TO DO: Find "a' (resources l))" and "rewrite add_resources. apply" in the records below. Copy the lines holding them and every line between, exactly, and no others.

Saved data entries
⁂

(** C2 as stated fails: on a ledger the mutators reach, with the agent
    present and the bundle contained in its resources, [unallocated] dies on
    the totals check. *)
Lemma unallocated_dies_on_stale_totals :
  reachable staleTotals ∧
  resources staleTotals !! "A" = Some oneD ∧
  oneD ⊆@{Resources} oneD ∧
  subtract "A" oneD staleTotals = Fatal TotalsContained.
Proof.
  split; [apply reachable_staleTotals|]. split; [reflexivity|].
  split; [done|]. vm_compute. reflexivity.
Qed.

(** C3, as the code has it. [allocated] followed by [unallocated] of the same
    bundle on the same agent completes, and restores the totals and what
    every agent holds. The per-agent map itself is restored unless it had an
    entry holding nothing for that agent, which the pair of calls erases. *)
Theorem allocated_unallocated_restores a d l :
  ∃ l', subtract a d (add a d l) = Ok l'
    ∧ totals l' = totals l
    ∧ (∀ a', at_ a' (resources l') = at_ a' (resources l))
    ∧ (resources l !! a ≠ Some ∅ → resources l' = resources l).
Proof.
  set (before := at_ a (resources l)).
  assert (Hm : resources (add a d l) !! a = Some (before ⊎ d)).
  { rewrite add_resources. apply lookup_insert_eq. }
  assert (Hsub : d ⊆ before ⊎ d) by multiset_solver.
  assert (Hback : (before ⊎ d) ∖ d = before) by bag_solver.
  eexists. split.
  { apply (subtract_Ok a d (add a d l) _ Hm Hsub).
    rewrite Hback, add_totals. fold before. bag_solver. }
  cbn [totals resources]. rewrite Hback, add_totals, add_resources.
  fold before.
  split; [bag_solver|]. split.
  - intros a'. case_decide as He.
    + rewrite delete_insert_eq. destruct (decide (a = a')) as [<-|].
      * by rewrite at_delete_eq.
      * by rewrite at_delete_ne.
    + rewrite insert_insert_eq. destruct (decide (a = a')) as [<-|].
      * by rewrite at_insert_eq.
      * by rewrite at_insert_ne.
  - intros Hne. unfold before, at_ in *.
    destruct (resources l !! a) as [X|] eqn:HX; simpl in *.
    + rewrite decide_False by congruence.
      rewrite insert_insert_eq. by apply insert_id.
    + rewrite decide_True by done.
      rewrite delete_insert_eq. by apply delete_id.
Qed.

⁂

SOLVED EXERCISE:
    ∧ (∀ a', at_ a' (resources l') = at_ a' (resources l))
    ∧ (resources l !! a ≠ Some ∅ → resources l' = resources l).
Proof.
  set (before := at_ a (resources l)).
  assert (Hm : resources (add a d l) !! a = Some (before ⊎ d)).
  { rewrite add_resources. apply lookup_insert_eq. }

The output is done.